# EXERCISE INSTRUCTIONS
The lines from the start of the data up to and including the one with "(s64 (fi_nfiles this + s64" should be returned exactly, and nothing else.

Entries taken from a collection:
(* ===== verification/Stats.v ===== *)
(** * Scatter/gather statistics and the inode record (mdstypes.h)

    [frag_info_t] and [nest_info_t] are the directory statistics that dirfrags
    accumulate and inodes gather; [inode_t] is the inode proper.  The time stamp
    type [utime_t] is not part of the sources: it is a parameter with its order. *)

From stdpp Require Import base tactics numbers list gmap strings.
From Stdlib Require Import ZArith Lia.
From S2P Require Import Prelude.
Open Scope Z_scope.

(** [utime_t]: a totally ordered time stamp with the value of [utime_t()]. *)
Class UTime (T : Type) := {
  ut_order :: KeyOrder T;
  ut_eqdec :: EqDecision T;
  ut_zero : T
}.

#[export] Instance Z_utime : UTime Z := {| ut_order := Z_order; ut_zero := 0 |}.

(** [if (other > mine) mine = other] *)
Definition ut_max {T} `{UTime T} (mine other : T) : T := if k_ltb mine other then other else mine.

Section Stats.
Context {T : Type} `{UTime T}.

Record frag_info_t := mk_frag_info {
  fi_version : Z;
  fi_mtime : T;
  fi_nfiles : Z;
  fi_nsubdirs : Z
}.

Definition frag_info_new : frag_info_t := mk_frag_info 0 ut_zero 0 0.

Definition frag_size (f : frag_info_t) : Z := s64 (fi_nfiles f + fi_nsubdirs f).

Definition frag_zero (f : frag_info_t) : frag_info_t := frag_info_new.

(** [add_delta]: returns [*this] and [touched_mtime]. *)
Definition frag_add_delta (this cur acc : frag_info_t) (touched_mtime : bool)
  : frag_info_t * bool :=
  let '(mt, touched) :=
    if decide (fi_mtime cur = fi_mtime acc) then (fi_mtime this, touched_mtime)
    else (fi_mtime cur, true) in
  (mk_frag_info (fi_version this) mt
     (s64 (fi_nfiles this + s64 (fi_nfiles cur - fi_nfiles acc)))
     (s64 (fi_nsubdirs this + s64 (fi_nsubdirs cur - fi_nsubdirs acc))),
   touched).

Definition frag_add (this other : frag_info_t) : frag_info_t :=
  mk_frag_info (fi_version this)
    (ut_max (fi_mtime this) (fi_mtime other))
    (s64 (fi_nfiles this + fi_nfiles other))
    (s64 (fi_nsubdirs this + fi_nsubdirs other)).

(** [memcmp] of the whole struct, which has no padding. *)
#[export] Instance frag_info_eqdec : EqDecision frag_info_t.
Proof. solve_decision. Defined.

Record nest_info_t := mk_nest_info {
  ni_version : Z;
  ni_rctime : T;
  ni_rbytes : Z;
  ni_rfiles : Z;
  ni_rsubdirs : Z;
  ni_rsnaprealms : Z
}.

#[export] Instance nest_info_eqdec : EqDecision nest_info_t.
Proof. solve_decision. Defined.

Definition nest_info_new : nest_info_t := mk_nest_info 0 ut_zero 0 0 0 0.

Definition nest_rsize (n : nest_info_t) : Z := s64 (ni_rfiles n + ni_rsubdirs n).

Definition nest_zero (n : nest_info_t) : nest_info_t := nest_info_new.

Definition nest_add (this other : nest_info_t) (fac : Z) : nest_info_t :=
  mk_nest_info (ni_version this)
    (ut_max (ni_rctime this) (ni_rctime other))
    (s64 (ni_rbytes this + s64 (fac * ni_rbytes other)))
    (s64 (ni_rfiles this + s64 (fac * ni_rfiles other)))
    (s64 (ni_rsubdirs this + s64 (fac * ni_rsubdirs other)))
    (s64 (ni_rsnaprealms this + s64 (fac * ni_rsnaprealms other))).

Definition nest_sub (this other : nest_info_t) : nest_info_t := nest_add this other (-1).

Definition nest_add_delta (this cur acc : nest_info_t) : nest_info_t :=
  mk_nest_info (ni_version this)
    (ut_max (ni_rctime this) (ni_rctime cur))
    (s64 (ni_rbytes this + s64 (ni_rbytes cur - ni_rbytes acc)))
    (s64 (ni_rfiles this + s64 (ni_rfiles cur - ni_rfiles acc)))
    (s64 (ni_rsubdirs this + s64 (ni_rsubdirs cur - ni_rsubdirs acc)))
    (s64 (ni_rsnaprealms this + s64 (ni_rsnaprealms cur - ni_rsnaprealms acc))).

Definition nest_same_sums (a b : nest_info_t) : bool :=
  bool_decide (ni_rctime a = ni_rctime b) &&
  (ni_rbytes a =? ni_rbytes b) &&
  (ni_rfiles a =? ni_rfiles b) &&
  (ni_rsubdirs a =? ni_rsubdirs b) &&
  (ni_rsnaprealms a =? ni_rsnaprealms b).

(** The four counters, which the accounting is about. *)
Definition nest_sums (n : nest_info_t) : Z * Z * Z * Z :=
  (ni_rbytes n, ni_rfiles n, ni_rsubdirs n, ni_rsnaprealms n).

Definition nest_in_range (n : nest_info_t) : Prop :=
  in_s64 (ni_rbytes n) /\ in_s64 (ni_rfiles n) /\
  in_s64 (ni_rsubdirs n) /\ in_s64 (ni_rsnaprealms n).

(** [sub_info.add(...)] over the children, as [CDir::check_rstats] does. *)
Definition nest_total (l : list nest_info_t) : nest_info_t :=
  fold_left (fun acc n => nest_add acc n 1) l nest_info_new.

Record quota_info_t := mk_quota { q_max_bytes : Z; q_max_files : Z }.

Definition quota_is_valid (q : quota_info_t) : bool :=
  (0 <=? q_max_bytes q) && (0 <=? q_max_files q).

Definition quota_is_enable (q : quota_info_t) : bool :=
  negb (q_max_bytes q =? 0) || negb (q_max_files q =? 0).

End Stats.
Arguments frag_info_t T : clear implicits.
Arguments nest_info_t T : clear implicits.

Section StatsLemmas.
Context {T : Type} `{UTime T} `{!KeyOrderOk T}.

Lemma ut_max_comm (a b : T) : ut_max a b = ut_max b a.
Proof.
  unfold ut_max. destruct (k_ltb a b) eqn:E1, (k_ltb b a) eqn:E2; try done.
  - pose proof (k_ltb_trans _ _ _ E1 E2) as E. by rewrite k_ltb_irrefl in E.
  - by apply k_ltb_tricho.
Qed.

Lemma ut_max_assoc (a b c : T) : ut_max (ut_max a b) c = ut_max a (ut_max b c).
Proof.
  unfold ut_max.
  destruct (k_ltb a b) eqn:E1, (k_ltb b c) eqn:E2; rewrite ?E1, ?E2; try done.
  - by rewrite (k_ltb_trans _ _ _ E1 E2).
  - unfold k_ltb in *. rewrite negb_false_iff in E1, E2.
    by rewrite (k_leb_trans _ _ _ E2 E1).
Qed.

Lemma ut_max_idem (a : T) : ut_max a a = a.
Proof. unfold ut_max. by rewrite k_ltb_irrefl. Qed.

(** Adding children in any order gives the same total. *)
Lemma nest_add_comm_right (n a b : nest_info_t T) :
  nest_add (nest_add n a 1) b 1 = nest_add (nest_add n b 1) a 1.
Proof.
  unfold nest_add; simpl. f_equal; [|solve_s64 ..].
  by rewrite !ut_max_assoc, (ut_max_comm (ni_rctime a)).
Qed.

Lemma nest_fold_perm (l1 l2 : list (nest_info_t T)) :
  l1 ≡ₚ l2 -> forall n,
  fold_left (fun acc x => nest_add acc x 1) l1 n = fold_left (fun acc x => nest_add acc x 1) l2 n.
Proof.
  induction 1 as [| | |? ? ? ? IH1 ? IH2]; intros n; simpl; [done|auto| |].
  - by rewrite nest_add_comm_right.
  - by rewrite IH1, IH2.
Qed.

End StatsLemmas.

(** The 64-bit counters agree once both sides are put modulo [2^64]. *)
Ltac solve_sums :=
  repeat first [apply (f_equal2 (@pair _ _)) | solve_s64].

Section StatsTheorems.
Context {T : Type} `{UTime T} `{!KeyOrderOk T}.

(** The total of the children's recursive statistics that
    [CDir::check_rstats] compares with the fragment's own does not depend on
    the order in which the dentries are visited. *)
Theorem nest_total_perm (l1 l2 : list (nest_info_t T)) :
  l1 ≡ₚ l2 -> nest_total l1 = nest_total l2.
Proof. intros P. by apply nest_fold_perm. Qed.

(** [add] followed by [sub] of the same value restores the four counters of
    a [nest_info_t] exactly, at 64 bits, even when the sum overflows on the way;
    the newest of the two time stamps stays. *)
Theorem nest_sub_add (n o : nest_info_t T) :
  nest_in_range n ->
  nest_sums (nest_sub (nest_add n o 1) o) = nest_sums n /\
  ni_rctime (nest_sub (nest_add n o 1) o) = ut_max (ni_rctime n) (ni_rctime o).
Proof.
  intros (R1 & R2 & R3 & R4). split.
  - unfold nest_sums, nest_sub, nest_add; simpl.
    rewrite <- (s64_id (ni_rbytes n)), <- (s64_id (ni_rfiles n)),
      <- (s64_id (ni_rsubdirs n)), <- (s64_id (ni_rsnaprealms n)) by done.
    solve_sums.
  - simpl. by rewrite ut_max_assoc, ut_max_idem.
Qed.

(** Gathering twice ([add_delta] from the accounted value [a] to [b], then
    from [b] to [c]) is gathering once from [a] to [c], for the recursive and for
    the per-fragment statistics. *)
Theorem add_delta_telescopes (n a b c : nest_info_t T) (f fa fb fc : frag_info_t T) t :
  nest_sums (nest_add_delta (nest_add_delta n b a) c b) = nest_sums (nest_add_delta n c a) /\
  let two := fst (frag_add_delta (fst (frag_add_delta f fb fa t)) fc fb t) in
  let one := fst (frag_add_delta f fc fa t) in
  fi_nfiles two = fi_nfiles one /\ fi_nsubdirs two = fi_nsubdirs one.
Proof.
  split; [unfold nest_sums, nest_add_delta; simpl; solve_sums|].
  unfold frag_add_delta. repeat case_decide; simpl; split; solve_s64.
Qed.

End StatsTheorems.

Definition nest_ex (t a b : Z) : nest_info_t Z := mk_nest_info 0 t a b 0 0.

Lemma nest_total_perm_witness :
  nest_total [nest_ex 5 1 2; nest_ex 9 3 4] = nest_total [nest_ex 9 3 4; nest_ex 5 1 2].
Proof. apply nest_total_perm. constructor. Defined.

Lemma nest_sub_add_witness :
  nest_sums (nest_sub (nest_add (nest_ex 5 (2 ^ 63 - 1) 2) (nest_ex 9 7 4) 1) (nest_ex 9 7 4))
  = (2 ^ 63 - 1, 2, 0, 0).
Proof.
  apply (nest_sub_add (nest_ex 5 (2 ^ 63 - 1) 2) (nest_ex 9 7 4)).
  unfold nest_in_range, in_s64; simpl; lia.
Defined.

# RESULT OF THE EXERCISE
(* ===== verification/Stats.v ===== *)
(** * Scatter/gather statistics and the inode record (mdstypes.h)

    [frag_info_t] and [nest_info_t] are the directory statistics that dirfrags
    accumulate and inodes gather; [inode_t] is the inode proper.  The time stamp
    type [utime_t] is not part of the sources: it is a parameter with its order. *)

From stdpp Require Import base tactics numbers list gmap strings.
From Stdlib Require Import ZArith Lia.
From S2P Require Import Prelude.
Open Scope Z_scope.

(** [utime_t]: a totally ordered time stamp with the value of [utime_t()]. *)
Class UTime (T : Type) := {
  ut_order :: KeyOrder T;
  ut_eqdec :: EqDecision T;
  ut_zero : T
}.

#[export] Instance Z_utime : UTime Z := {| ut_order := Z_order; ut_zero := 0 |}.

(** [if (other > mine) mine = other] *)
Definition ut_max {T} `{UTime T} (mine other : T) : T := if k_ltb mine other then other else mine.

Section Stats.
Context {T : Type} `{UTime T}.

Record frag_info_t := mk_frag_info {
  fi_version : Z;
  fi_mtime : T;
  fi_nfiles : Z;
  fi_nsubdirs : Z
}.

Definition frag_info_new : frag_info_t := mk_frag_info 0 ut_zero 0 0.

Definition frag_size (f : frag_info_t) : Z := s64 (fi_nfiles f + fi_nsubdirs f).

Definition frag_zero (f : frag_info_t) : frag_info_t := frag_info_new.

(** [add_delta]: returns [*this] and [touched_mtime]. *)
Definition frag_add_delta (this cur acc : frag_info_t) (touched_mtime : bool)
  : frag_info_t * bool :=
  let '(mt, touched) :=
    if decide (fi_mtime cur = fi_mtime acc) then (fi_mtime this, touched_mtime)
    else (fi_mtime cur, true) in
  (mk_frag_info (fi_version this) mt
     (s64 (fi_nfiles this + s64 (fi_nfiles cur - fi_nfiles acc)))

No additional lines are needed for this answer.